Medical care is also at risk with many rural hospitals and low-income clinics on the edge of insolvency. Three-quarters of the hospitals in the state lost money on patient care last year, according to the West Virginia State Hospital Association.

Critical are services like Minnie Hamilton Health Care Center which provides lots of care to an under-served rural area.

Cut reimbursements to hospitals, and they could stop delivering babies, or shut down entirely, said DHHR's Paul Nusbaum. If the state makes it more difficult for people to qualify for Medicaid, more uninsured people will show up in emergency rooms, sicker than they would have been before, he said. That ends up in cost shifting to insurance.

"All we're talking about is shifting the cost of their health care onto the private sector," Nusbaum said. "If we don't stop, no one will be able to afford private insurance at all."

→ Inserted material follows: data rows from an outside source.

(** * Further properties of the script *)

(** ** run_nmap_scan, path by path *)

Lemma run_nmap_scan_eq (E : Env) (target options : string) (s : State) :
  run_nmap_scan E target options s =
    match PortScanner_init E with
    | Raise e => (Raise e, s)
    | Return _ =>
        let s1 := emit [scan_banner E target options] s in
        match scan E target options with
        | Return nm =>
            (Return (Some nm), append_log (INFO, "Scan successful on " +:+ target) s1)
        | Raise e =>
            if is_PortScannerError e then
              (Return None,
               emit [colored E ("Nmap scan failed: " +:+ exn_str e) red [] +:+ nl]
                    (append_log (ERROR, "Nmap error: " +:+ exn_str e) s1))
            else if is_Exception e then
              (Return None,
               emit [colored E ("Unexpected error: " +:+ exn_str e) red [] +:+ nl]
                    (append_log (ERROR, "Unexpected error: " +:+ exn_str e) s1))
            else (Raise e, s1)
        end
    end.
Proof.
  unfold run_nmap_scan, bind, try_except, call, print, logging_info,
    logging_error, ret.
  destruct (PortScanner_init E) as [u | e0]; [| reflexivity].
  cbn [fst snd]. destruct (scan E target options) as [nm | e]; [reflexivity |].
  destruct (is_PortScannerError e); [reflexivity |].
  destruct (is_Exception e); reflexivity.
Qed.

(** X1. Whatever the scanner does, [run_nmap_scan] leaves the files,
    standard input and the clock alone, adds at most one record to the
    log and writes at most two texts to standard output. *)
Theorem run_nmap_scan_frame (E : Env) (target options : string) (s : State) :
  let s' := snd (run_nmap_scan E target options s) in
  files s' = files s /\ stdin s' = stdin s /\ ticks s' = ticks s
  /\ (exists added, log s' = log s ++ added /\ length added <= 1)
  /\ (exists written, stdout s' = stdout s ++ written /\ length written <= 2).
Proof.
  cbv zeta. rewrite run_nmap_scan_eq.
  destruct (PortScanner_init E) as [u | e0]; cbn [snd].
  - destruct (scan E target options) as [nm | e];
      [| destruct (is_PortScannerError e); [| destruct (is_Exception e)]];
      cbn; repeat split;
      try (eexists; split; [reflexivity | cbn; lia]);
      try (exists []; split; [rewrite app_nil_r; reflexivity | cbn; lia]);
      try (eexists; split; [rewrite <- app_assoc; reflexivity | cbn; lia]).
  - repeat split; exists []; (split; [rewrite app_nil_r; reflexivity | cbn; lia]).
Qed.

(** X2. The log tells how [run_nmap_scan] ended: a scanner object comes
    back only together with the INFO record [Scan successful on
    <target>], [None] only together with one ERROR record, and an
    exception that leaves the function leaves the log as it was. *)
Theorem run_nmap_scan_log_matches_result
    (E : Env) (target options : string) (s : State) :
  match fst (run_nmap_scan E target options s) with
  | Return (Some _) =>
      log (snd (run_nmap_scan E target options s))
      = log s ++ [(INFO, "Scan successful on " +:+ target)]
  | Return None =>
      exists msg, log (snd (run_nmap_scan E target options s))
                  = log s ++ [(ERROR, msg)]
  | Raise _ => log (snd (run_nmap_scan E target options s)) = log s
  end.
Proof.
  rewrite run_nmap_scan_eq.
  destruct (PortScanner_init E) as [u | e0]; [| reflexivity].
  destruct (scan E target options) as [nm | e]; [reflexivity |].
  cbv zeta.
  destruct (is_PortScannerError e); [eexists; reflexivity |].
  destruct (is_Exception e); [eexists; reflexivity | reflexivity].
Qed.

(** X3. When the scanner object can be built and the scan returns,
    [run_nmap_scan] returns the scanner, having printed the banner and
    logged the success, and nothing else. *)
Theorem run_nmap_scan_returns_scanner
    (E : Env) (target options : string) (s : State) (nm : PortScanner) :
  PortScanner_init E = Return tt ->
  scan E target options = Return nm ->
  run_nmap_scan E target options s
  = (Return (Some nm),
     append_log (INFO, "Scan successful on " +:+ target)
                (emit [scan_banner E target options] s)).
Proof.
  intros Hinit Hscan. rewrite run_nmap_scan_eq, Hinit, Hscan. reflexivity.
Qed.

Lemma run_nmap_scan_returns_scanner_witness :
  run_nmap_scan Sample.lan "localhost" "-sV" (Sample.start [])
  = (Return (Some Sample.one_host),
     append_log (INFO, "Scan successful on localhost")
                (emit [scan_banner Sample.lan "localhost" "-sV"] (Sample.start []))).
Proof.
  apply (run_nmap_scan_returns_scanner Sample.lan "localhost" "-sV"
           (Sample.start []) Sample.one_host); reflexivity.
Defined.

(** X4. A [PortScannerError] raised by the scan is taken by the first
    handler: the function returns [None], the log gains the record
    [ERROR, Nmap error: <e>] and standard output gains, after the banner,
    the red line [Nmap scan failed: <e>]. *)
Theorem run_nmap_scan_nmap_error
    (E : Env) (target options : string) (s : State) (e : exn) :
  PortScanner_init E = Return tt ->
  scan E target options = Raise e ->
  is_PortScannerError e = true ->
  fst (run_nmap_scan E target options s) = Return None
  /\ log (snd (run_nmap_scan E target options s))
     = log s ++ [(ERROR, "Nmap error: " +:+ exn_str e)]
  /\ stdout (snd (run_nmap_scan E target options s))
     = stdout s ++ [scan_banner E target options;
                    colored E ("Nmap scan failed: " +:+ exn_str e) red [] +:+ nl].
Proof.
  intros Hinit Hscan Hcls. rewrite run_nmap_scan_eq, Hinit, Hscan. cbv zeta.
  rewrite Hcls. cbn. rewrite <- app_assoc. repeat split.
Qed.

Lemma run_nmap_scan_nmap_error_witness :
  fst (run_nmap_scan (Cases.scan_raises Cases.bad_arguments) "localhost" "-O"
                     (Sample.start [])) = Return None
  /\ log (snd (run_nmap_scan (Cases.scan_raises Cases.bad_arguments) "localhost" "-O"
                             (Sample.start [])))
     = log (Sample.start []) ++ [(ERROR, "Nmap error: " +:+ exn_str Cases.bad_arguments)]
  /\ stdout (snd (run_nmap_scan (Cases.scan_raises Cases.bad_arguments) "localhost" "-O"
                                (Sample.start [])))
     = stdout (Sample.start [])
       ++ [scan_banner (Cases.scan_raises Cases.bad_arguments) "localhost" "-O";
           colored (Cases.scan_raises Cases.bad_arguments)
                   ("Nmap scan failed: " +:+ exn_str Cases.bad_arguments) red []
           +:+ nl].
Proof.
  apply (run_nmap_scan_nmap_error (Cases.scan_raises Cases.bad_arguments)
           "localhost" "-O" (Sample.start []) Cases.bad_arguments); reflexivity.
Defined.

(** X5. Any other [Exception] raised by the scan is taken by the generic
    handler: the function returns [None], the log gains the record
    [ERROR, Unexpected error: <e>] and standard output gains, after the
    banner, the red line [Unexpected error: <e>]. *)
Theorem run_nmap_scan_unexpected_error
    (E : Env) (target options : string) (s : State) (e : exn) :
  PortScanner_init E = Return tt ->
  scan E target options = Raise e ->
  is_PortScannerError e = false ->
  is_Exception e = true ->
  fst (run_nmap_scan E target options s) = Return None
  /\ log (snd (run_nmap_scan E target options s))
     = log s ++ [(ERROR, "Unexpected error: " +:+ exn_str e)]
  /\ stdout (snd (run_nmap_scan E target options s))
     = stdout s ++ [scan_banner E target options;
                    colored E ("Unexpected error: " +:+ exn_str e) red [] +:+ nl].
Proof.
  intros Hinit Hscan Hcls Hexc. rewrite run_nmap_scan_eq, Hinit, Hscan. cbv zeta.
  rewrite Hcls, Hexc. cbn. rewrite <- app_assoc. repeat split.
Qed.

Lemma run_nmap_scan_unexpected_error_witness :
  fst (run_nmap_scan (Cases.scan_raises Cases.timed_out) "localhost" "-sV"
                     (Sample.start [])) = Return None
  /\ log (snd (run_nmap_scan (Cases.scan_raises Cases.timed_out) "localhost" "-sV"
                             (Sample.start [])))
     = log (Sample.start []) ++ [(ERROR, "Unexpected error: " +:+ exn_str Cases.timed_out)]
  /\ stdout (snd (run_nmap_scan (Cases.scan_raises Cases.timed_out) "localhost" "-sV"
                                (Sample.start [])))
     = stdout (Sample.start [])
       ++ [scan_banner (Cases.scan_raises Cases.timed_out) "localhost" "-sV";
           colored (Cases.scan_raises Cases.timed_out)
                   ("Unexpected error: " +:+ exn_str Cases.timed_out) red []
           +:+ nl].
Proof.
  apply (run_nmap_scan_unexpected_error (Cases.scan_raises Cases.timed_out)
           "localhost" "-sV" (Sample.start []) Cases.timed_out); reflexivity.
Defined.
(** * Dynamic beta-schedule KL controller (recipe/exploration/dynamic_beta_kl.py)

    A shallow embedding of [DynamicBetaKLController] and the properties its
    specification states about it.

    Numbers.  The specification speaks of real numbers; the embedding computes
    with exact rationals [Q], so rounding of the float32/float64 operations
    is not represented.  One non-real outcome of the arithmetic is kept, because
    the code can reach it with real inputs: the division [pos / pos_sum] is
    0/0 when [eps < 0] and the group has no positive deviation, and numpy
    evaluates it to nan, which then propagates to [value].  Values that may be
    nan have type [npfloat].

    Errors.  Python exceptions are results [Raise e]; the only one the class can
    raise on numeric input is the [IndexError] of the fancy index [r[idxs]]. *)

From Stdlib Require Import List ZArith QArith Qminmax Lia Lqa Permutation Bool.
From Stdlib Require Import Sorted NArith.
From Stdlib Require String Ascii.
From Equations Require Import Equations.
Import ListNotations.
Open Scope Q_scope.

(** ** Python results *)

Inductive exn : Set := IndexError.

Inductive result (A : Type) : Type :=
| Ok (a : A)
| Raise (e : exn).
Arguments Ok {A} a.
Arguments Raise {A} e.

Definition bind {A B : Type} (m : result A) (k : A -> result B) : result B :=
  match m with
  | Ok a => k a
  | Raise e => Raise e
  end.

Notation "x <- m ;; k" := (bind m (fun x => k))
  (at level 61, m at next level, right associativity).

(** ** numpy scalars and the array operations the controller uses *)

Inductive npfloat : Type :=
| Fin (q : Q)
| NaN.

Module NP.

Definition lift2 (f : Q -> Q -> Q) (x y : npfloat) : npfloat :=
  match x, y with
  | Fin a, Fin b => Fin (f a b)
  | _, _ => NaN
  end.

Definition add : npfloat -> npfloat -> npfloat := lift2 Qplus.
Definition sub : npfloat -> npfloat -> npfloat := lift2 Qminus.
Definition mul : npfloat -> npfloat -> npfloat := lift2 Qmult.

(** [x / y].  A zero divisor gives a non-real value; the divisions of
    [update_with_stats] meet a zero divisor only as 0/0 (lemmas
    [pos_sum_zero_all_zero] and [sum_squares_pos] below), which is nan. *)
Definition div (x y : npfloat) : npfloat :=
  match x, y with
  | Fin a, Fin b => if Qeq_bool b 0 then NaN else Fin (a / b)
  | _, _ => NaN
  end.

(** An integer ([len], a count) promoted to a float. *)
Definition of_nat (n : nat) : Q := inject_Z (Z.of_nat n).

(** [a.sum()] on an array of reals. *)
Definition qsum (l : list Q) : Q := fold_right Qplus 0 l.

(** [np.sum] on an array that may hold nan. *)
Definition sum (l : list npfloat) : npfloat := fold_right add (Fin 0) l.

(** [a.mean()] on an array of reals; callers have [a] non-empty. *)
Definition qmean (l : list Q) : Q := qsum l / of_nat (length l).

(** [np.mean] on a list that may hold nan. *)
Definition mean (l : list npfloat) : npfloat :=
  div (sum l) (Fin (of_nat (length l))).

Definition maximum (x y : Q) : Q := if Qle_bool x y then y else x.
Definition minimum (x y : Q) : Q := if Qle_bool x y then x else y.

(** [np.clip(x, lo, hi)] is [minimum(maximum(x, lo), hi)]; nan stays nan. *)
Definition clip (x : npfloat) (lo hi : Q) : npfloat :=
  match x with
  | Fin q => Fin (minimum (maximum q lo) hi)
  | NaN => NaN
  end.

(** [np.clip(g, 0.0, None)], elementwise. *)
Definition clip_lo (lo : Q) (l : list Q) : list Q :=
  map (fun x => maximum x lo) l.

(** [(g > 0).mean()]: the fraction of entries that are positive. *)
Definition count_pos (l : list Q) : nat :=
  length (filter (fun x => negb (Qle_bool x 0)) l).

Definition frac_pos (l : list Q) : Q :=
  of_nat (count_pos l) / of_nat (length l).

(** [r[idxs]] with a list of indices: out of range raises. *)
Fixpoint take (r : list Q) (idxs : list nat) : result (list Q) :=
  match idxs with
  | [] => Ok []
  | i :: rest =>
      match nth_error r i with
      | None => Raise IndexError
      | Some x => xs <- take r rest ;; Ok (x :: xs)
      end
  end.

End NP.

(** ** The controller *)

Record DynamicBetaKLController : Type := mkController {
  beta_min : Q;
  beta_max : Q;
  eps : Q;
  ema_alpha : option Q;
  value : npfloat
}.

Definition set_value (self : DynamicBetaKLController) (v : npfloat)
  : DynamicBetaKLController :=
  {| beta_min := beta_min self; beta_max := beta_max self; eps := eps self;
     ema_alpha := ema_alpha self; value := v |}.

(** The default of the [eps] argument, 1e-8. *)
Definition default_eps : Q := 1 # 100000000.

(** [__init__] has no check and no raise: it stores its arguments and starts
    [value] at [beta_max].  It is given the result type of the other method so
    that statements about construction errors can be written. *)
Definition __init__ (beta_min beta_max eps : Q) (ema_alpha : option Q)
  : result DynamicBetaKLController :=
  Ok {| beta_min := beta_min; beta_max := beta_max; eps := eps;
        ema_alpha := ema_alpha; value := Fin beta_max |}.
(** *** Calls that return *)

(** When [cls._instance] holds an instance, a call that returns returns
    that instance. *)
Lemma call_reuse_same logic cls a s o r s' :
  _instance (store s) cls = Some o →
  type__call__ logic cls a s = Returned r s' → r = Some o.
Proof.
  intros Ho. rewrite (call_reuse _ _ _ _ o Ho).
  destruct (class_of s o) as [c|]; [|congruence].
  destruct (issubclass c cls); [|congruence].
  destruct (Singleton__init__ logic o a s); congruence.
Qed.

(** What a call returns is what [cls._instance] then holds. *)
Lemma call_returned logic cls a s r s' :
  type__call__ logic cls a s = Returned r s' →
  ∃ o, r = Some o ∧ _instance (store s') cls = Some o.
Proof.
  intros Hr.
  pose proof (call_final logic cls a s) as Hf. rewrite Hr in Hf. simpl in Hf.
  destruct Hf as (s0 & o' & Hs0 & Hst & _).
  destruct (_instance (store s) cls) as [o|] eqn:Ho.
  - exists o. split; [by eapply call_reuse_same|].
    rewrite Hst. destruct Hs0 as [->|[? ->]]; [done|congruence].
  - exists (length (heap s)). rewrite (call_create _ _ _ _ Ho) in Hr.
    split; [destruct (Singleton__init__ _ _ _ _); congruence|].
    rewrite Hst. destruct Hs0 as [->|[_ ->]].
    + destruct (Singleton__init__ _ _ _ _) as [u s1|e s1] eqn:Hi;
        [|done].
      injection Hr as _ <-.
      pose proof (init_final logic (length (heap s)) a (created cls s)) as Hif.
      rewrite Hi in Hif. destruct Hif as (Hst' & _). simpl in Hst'.
      rewrite Hst in Hst'. rewrite Hst'. apply instance_insert_eq.
    + apply instance_insert_eq.
Qed.

(** With the source's logic and no arguments, a call returns whenever
    the stored instances are well formed. *)
Lemma call_no_args_returns cls s :
  store_ok s →
  ∃ o s', call cls no_args s = Returned (Some o) s'.
Proof.
  intros Hok. unfold call.
  destruct (_instance (store s) cls) as [o|] eqn:Ho.
  - rewrite (call_reuse _ _ _ _ o Ho).
    destruct (instance_origin _ _ _ Ho) as (c & Hc & Hst).
    destruct (Hok c o Hst) as (ob & Hob & Hcl & [v Hv]).
    unfold class_of. rewrite Hob. simpl.
    destruct (issubclass (ob_class ob) cls); [|by eauto].
    assert (Hf : read_attr s o "_initialized" = Some v).
    { unfold read_attr. by rewrite Hob. }
    destruct (truthy v) eqn:Htv.
    + rewrite (init_skips _ _ _ _ v) by done. eauto.
    + rewrite (init_runs _ _ _ _ v) by done. eauto.
  - rewrite (call_create _ _ _ _ Ho).
    rewrite (init_runs _ _ _ _ (VBool false));
      [eauto|done|apply read_flag_created|done|done].
Qed.

(** The first call for [cls], and the calls after it. *)
Lemma call_first cls s :
  _instance (store s) cls = None →
  call cls no_args s
  = Returned (Some (length (heap s)))
      (init_completed source_logic (length (heap s)) (created cls s)).
Proof.
  intros Ho. unfold call. rewrite (call_create _ _ _ _ Ho).
  by rewrite (init_runs _ _ _ _ (VBool false));
    [|done|apply read_flag_created|done|done].
Qed.

Lemma call_again logic cls a s o :
  _instance (store s) cls = Some o →
  class_of s o = Some cls →
  read_attr s o "_initialized" = Some (VBool true) →
  binds_to_self_only a = true →
  type__call__ logic cls a s = Returned (Some o) s.
Proof.
  intros Ho Hc Hf Ha. rewrite (call_reuse _ _ _ _ o Ho), Hc.
  rewrite issubclass_refl.
  by rewrite (init_skips _ _ _ _ (VBool true)).
Qed.

(** *** The flag *)

Lemma effects_leave_flag es (d : gmap string value) :
  forallb (λ e, negb (sets_attr "_initialized" e)) es = true →
  effects_on_dict es d !! "_initialized" = d !! "_initialized".
Proof.
  unfold effects_on_dict. revert d.
  induction es as [|e es IH]; intros d Hes; simpl in *; [done|].
  apply andb_true_iff in Hes as [He Hes]. rewrite IH by done.
  destruct e as [line|n v]; simpl in *; [done|].
  apply negb_true_iff, String.eqb_neq in He.
  by rewrite lookup_insert_ne.
Qed.

Lemma read_flag_logic_done logic o s :
  leaves_flag logic = true →
  read_attr (init_logic_done logic o s) o "_initialized"
  = read_attr s o "_initialized".
Proof.
  intros Hl. unfold init_logic_done. rewrite read_attr_after_effects.
  unfold read_attr, init_started. simpl.
  destruct (heap s !! o) as [ob|]; [|done]. simpl.
  by apply effects_leave_flag.
Qed.

Lemma read_flag_completed logic o s :
  is_Some (heap s !! o) →
  read_attr (init_completed logic o s) o "_initialized" = Some (VBool true).
Proof.
  intros [ob Hob]. unfold read_attr, init_completed, init_logic_done,
    after_effects, init_started. simpl.
  rewrite !list_lookup_alter_eq, Hob. simpl. by rewrite lookup_insert_eq.
Qed.

Lemma class_of_logic_done logic o s o' :
  class_of (init_logic_done logic o s) o' = class_of s o'.
Proof. unfold init_logic_done. by rewrite class_of_after_effects. Qed.

(** A call for an instance of [cls] that is recorded but not initialized
    runs the logic on it. *)
Lemma call_uninitialized logic cls s o v :
  _instance (store s) cls = Some o →
  class_of s o = Some cls →
  read_attr s o "_initialized" = Some v → truthy v = false →
  type__call__ logic cls no_args s
  = match raises logic with
    | None => Returned (Some o) (init_completed logic o s)
    | Some e => Raised e (init_logic_done logic o s)
    end.
Proof.
  intros Ho Hc Hf Hv. rewrite (call_reuse _ _ _ _ o Ho), Hc.
  rewrite issubclass_refl. destruct (raises logic) as [e|] eqn:Hl.
  - by rewrite (init_fails _ _ _ _ v e).
  - by rewrite (init_runs _ _ _ _ v).
Qed.

(** The first call for [cls], with any logic. *)
Lemma call_first_logic logic cls s :
  _instance (store s) cls = None →
  type__call__ logic cls no_args s
  = match raises logic with
    | None => Returned (Some (length (heap s)))
                (init_completed logic (length (heap s)) (created cls s))
    | Some e => Raised e (init_logic_done logic (length (heap s))
                            (created cls s))
    end.
Proof.
  intros Ho. rewrite (call_create _ _ _ _ Ho).
  destruct (raises logic) as [e|] eqn:Hl.
  - by rewrite (init_fails _ _ _ _ (VBool false) e);
      [|done|apply read_flag_created|done|done].
  - by rewrite (init_runs _ _ _ _ (VBool false));
      [|done|apply read_flag_created|done|done].
Qed.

The head of Blue Cross/Blue Shield told a legislative committee last year it will cost over $16,000 a year for family coverage by 2006. Currently, it is not uncommon for individuals to pay $7,000 to $8,000 a year for private insurance.

But if the cigarette tax fails to pass this year, Medicaid likely will cut payments to hospitals and doctors by 15 percent, according to Nusbaum.

Many programs that prevent sickness could end up on the chopping block, such as health fairs and school-based clinics.

West Virginia spends about one-third of its Medicaid budget on so-called optional services, including prescription drugs, and vision and dental care.

Additionally, West Virginia has a high number of uninsured people, not eligible for Medicaid or Medicare, and many others who are seriously under-insured.